Okay. So, we are deep into Elul. It can be overwhelming -- life-altering changes and stuff. Just trying to decide what particularly we want to change is challenging enough. Then we need to worry about making a plan, carrying it out, sticking to it when we are spent, picking ourselves up when we fall, and on and on. We are all surely familiar with that unwelcome voice inside our heads that won't stop telling us, "You can't".
Inevitably, there are times when we feel like we have done all we can. We have put in what we feel is our best and still nothing seems to give. Whether it is in matters material or spiritual, we tend to lose our motivation when the going gets tough. We fight on a little, but ultimately, if we have nothing forcing us to continue, we eventually throw in the towel. This is particularly true and especially portentous during Elul and the High Holidays when we are trying so much to focus inward and to come up with a viable plan of action for teshuvah and self-improvement. There are two likely junctures at which one is compelled to give up. Assuming a person has been successfully introspective and has had the requisite insight into where they are holding, then they can go on to formulate their goals and charter a course for getting there. At some point along the voyage of self-improvement, when the winds blow too hard and the waves roll too high, the individual finds his mission to be too challenging and he will want to give it up. But that is all assuming he had the clarity of mind to know which direction to steer the ship. Many people find it difficult enough just to sit down and contemplate what particular avodah or teshuvah they need to do, where and with what to begin.

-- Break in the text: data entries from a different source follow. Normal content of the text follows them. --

(* ===== verification/ErrorHistory.v ===== *)
(** * Error history

    [diagnostic/error/error_handler.c]: a ring of the last errors and a count for each
    severity, under the process-wide mutex of [Mutex.v].  Pointers are numbers, 0 for NULL;
    the callback is recorded with the code and the severity and does not call back.
    [error_clock] is what [Timer_GetMilliseconds] returns. *)

From S2P Require Import Prelude Machine Mutex.

Definition MAX_ERROR_HISTORY : nat := 100.
Definition ERROR_SEVERITY_INFO : nat := 0.
Definition ERROR_SEVERITY_WARNING : nat := 1.
Definition ERROR_SEVERITY_ERROR : nat := 2.
Definition ERROR_SEVERITY_FATAL : nat := 3.

Record ErrorInfo := mkError {
  error_code : Z; error_severity : nat; error_module : Z; error_description : Z; error_timestamp : Z; error_context : Z }.
Record ErrorHandlerConfig := mkErrorConfig {
  enable_callbacks : bool; log_errors : bool; auto_reset : bool; max_stored_errors : nat; global_callback : bool }.
#[export] Instance eta_ErrorHandlerConfig : Eta ErrorHandlerConfig := fun c =>
  mkErrorConfig (enable_callbacks c) (log_errors c) (auto_reset c) (max_stored_errors c) (global_callback c).
Definition error_zero : ErrorInfo := mkError 0 0 0 0 0 0.
(** [error_handler], the mutex, the logger and the clock. *)
Record ErrorHandler := mkHandler {
  config : ErrorHandlerConfig; error_history : list ErrorInfo; error_count : Z; error_index : nat; severity_counts : list Z;
  initialized : bool; error_mutex : bool; error_logger : option LogLevel; error_clock : Z }.
#[export] Instance eta_ErrorHandler : Eta ErrorHandler := fun s =>
  mkHandler (config s) (error_history s) (error_count s) (error_index s) (severity_counts s) (initialized s) (error_mutex s)
    (error_logger s) (error_clock s).
#[export, refine] Instance ErrorHandler_mutex : HasMutex ErrorHandler :=
  {| locked := error_mutex; set_locked b s := s <| error_mutex := b |>; log_min := error_logger |}.
Proof. all: by intros; destruct s. Defined.

(** [memset(&error_handler, 0, ...)]. *)
Definition handler_clear (s : ErrorHandler) : ErrorHandler :=
  s <| config := mkErrorConfig false false false 0 false |> <| error_history := replicate MAX_ERROR_HISTORY error_zero |>
    <| error_count := 0 |> <| error_index := 0%nat |> <| severity_counts := replicate 4 0 |> <| initialized := false |>.
Definition lift {A} (o : option A) : M ErrorHandler A := match o with Some a => mret a | None => fault end.

Definition Error_Init (cfg : option ErrorHandlerConfig) : M ErrorHandler bool :=
  match cfg with
  | None => mret false
  | Some cfg =>
      modify handler_clear;;
      modify (fun s => s <| config := if (MAX_ERROR_HISTORY <? max_stored_errors cfg)%nat
                                      then cfg <| max_stored_errors := MAX_ERROR_HISTORY |> else cfg |> <| initialized := true |>);;
      Logger_Log LOG_LEVEL_INFO;;
      mret true
  end.
Definition Error_Deinit : M ErrorHandler unit := Logger_Log LOG_LEVEL_INFO;; modify handler_clear.
(** The default session, and no level that is open or waits for a key. *)
Definition confined (s : Services X) : Prop := routine_session (sv_routine s) = UDS_SESSION_DEFAULT /\ all_shut (sv_security s).
Definition safe {A} (c : M (Services X) A) : Prop := forall s m, confined s -> wlp c (fun _ s' _ => confined s') s m.

Lemma safe_ret {A} (a : A) : safe (mret a).
Proof. by intros s m. Qed.
Lemma safe_bind {A B} (c : M (Services X) A) (k : A -> M (Services X) B) : safe c -> (forall a, safe (k a)) -> safe (c ≫= k).
Proof. intros Hc Hk s m Hs. apply wlp_bind. eapply wlp_mono; [by apply Hc|]. intros a s' m' Hs'. by apply Hk. Qed.
Lemma safe_lift {A} (o : option A) : safe (lift o).
Proof. intros s m Hs. by destruct o. Qed.
Lemma safe_emit n l : safe (emit n l).
Proof. by intros s m. Qed.
Lemma safe_ext {A} (c : M X A) : safe (in_ext c).
Proof. intros s m Hs. apply wlp_zoom. unfold wlp. by destruct (c _ m) as [[[a t] m']|]. Qed.
Lemma safe_comm {A} (c : M CommManager A) : safe (in_comm c).
Proof. intros s m Hs. apply wlp_zoom. unfold wlp. by destruct (c _ m) as [[[a t] m']|]. Qed.
Lemma safe_routine {A} (c : M RoutineCtx A) : keeps routine_session c -> safe (in_routine c).
Proof. intros Hc s m [Hs Hl]. apply wlp_zoom. eapply wlp_mono; [apply Hc|]. intros a t m' Ht. split; [cbn; congruence|done]. Qed.
Lemma safe_session {A} (c : M SessionManager A) : keeps session_of c -> safe (in_session c).
Proof. intros Hc s m [Hs Hl]. apply wlp_zoom. eapply wlp_mono; [apply Hc|]. intros a t m' Ht. split; [|done]. cbn. unfold routine_session in *. cbn. congruence. Qed.
Lemma safe_default : safe (in_session (Session_Manager_ChangeSession UDS_SESSION_DEFAULT)).
Proof.
  intros s m [Hs Hl]. apply wlp_zoom. eapply wlp_mono; [apply change_session_to|]. intros b t m' Ht. split; [|done].
  unfold routine_session in *. cbn. by destruct b; congruence.
Qed.
Lemma safe_security {A} (c : M SecurityManager A) : (forall s m, all_shut s -> wlp c (fun _ s' _ => all_shut s') s m) -> safe (in_security c).
Proof. intros Hc s m [Hs Hl]. apply wlp_zoom. eapply wlp_mono; [by apply Hc|]. intros a t m' Ht. by split. Qed.
Lemma safe_lock lvl : safe (in_security (Security_Manager_LockLevel lvl)).
Proof. apply safe_security. intros. by apply lock_level_shut. Qed.
Lemma safe_validate ts lvl key : safe (in_security (Security_Manager_ValidateKey clk ts lvl key)).
Proof. apply safe_security. intros s m Hs. eapply wlp_mono; [by apply validate_key_shut|]. by intros b s' m' [_ ?]. Qed.
Lemma no_room_no_seed ts1 ts2 lvl s m : Security_Manager_RequestSeed clk ts1 ts2 lvl (Some []) s m = Some (None, s, m).
Proof. unfold Security_Manager_RequestSeed, get, mbind, M_bind. cbn. by rewrite orb_true_r. Qed.
Lemma safe_seed ts1 ts2 lvl : safe (in_security (Security_Manager_RequestSeed clk ts1 ts2 lvl (Some []))).
Proof. apply safe_security. intros s m Hs. unfold wlp. by rewrite no_room_no_seed. Qed.
Lemma safe_if_unlocked level session : safe (change_if_unlocked level session).
Proof.
  intros s m [Hs Hl]. unfold change_if_unlocked. apply wlp_bind, wlp_zoom. eapply wlp_mono; [by apply level_unlocked_shut|]. intros b t m' [-> Ht].
  by apply wlp_ret.
Qed.
End confined.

The Rebbe, shlit"a, often uses the following parable:
A father needs a boulder moved from one side of his yard to the other, and he assigns his young son to the chore. His father said so the son obeys. He goes outside and begins pushing at this boulder. Now, this is no small rock; it is about the size of the boy himself, and after about five minutes, the boy comes back in the house and says to his father, "I can't do it; it is too big for me."
The father replies, "No, son. You can do it. You're just not trying hard enough."
So the son gathers his strength and goes at it again.
A few more minutes go by and the father comes out on the back porch to supervise the activity.
"I can't do it!"
"You aren't doing everything you can. You're not trying hard enough."
The boy tries again and again but to no avail. Finally, fed up, he storms past his father back into the house, crying, "I'm trying as much as I can!"
The father puts his arm around his crying son, comforting him. "When I said that you weren't doing everything you could it was because asking your father for help is part of what you can do. Of course, I never expected you to move that huge rock all by yourself. But you must remember that bringing your father on board is among the strengths that you possess."
It isn't that we haven't done all we can. We may have tried every angle and method possible and put in one hundred percent. But even if we did, it still isn't enough. Not because Hashem is out to get us by making the avodah too hard, but to the contrary. When Hashem assigned each neshamah its job in this world, He assumed that we would turn to Him and ask for assistance; that was part of the plan. Bringing Hashem on board is a basic, fundamental tool that we have in our arsenal and we must realize that it is the majority of the one hundred percent that we have to give.
Chazal say that a person could never overcome the yetzer hara by himself. Only with Hashem's intervention - which was accounted for when He designed Creation - could a person make real progress in their quest for perfecting themselves.
The pasuk (Vayikra 19:4) says, al tifnu el ha'elilim - do not turn to idols. The connotation of the word "elilim" is a god that is nothing, naught. The Rebbe once said that one should never pay attention to those who tell him that he can't. It doesn't matter what it is. Anyone who tells you that the aspiration or dream that you have, assuming, of course, that it is in line with G-d's Will, is beyond your abilities, is from the false gods. He is a naysayer, and the Torah says "do not heed a naysayer". The yetzer hara is the biggest, baddest naysayer of them all; paying his discouraging and disincentive onslaught any credence is tantamount to worshiping false gods.
Again, Hashem is on OUR side. He awaits to be conscripted into our personal army. Feeling defeated is to deny that reality and is a sure way to get run over when we stumble on the road. During Elul, when we cannot afford to let go of our dreams and goals, let us take the time to contemplate the implications of having Hashem on our team. We just need to bring Him in.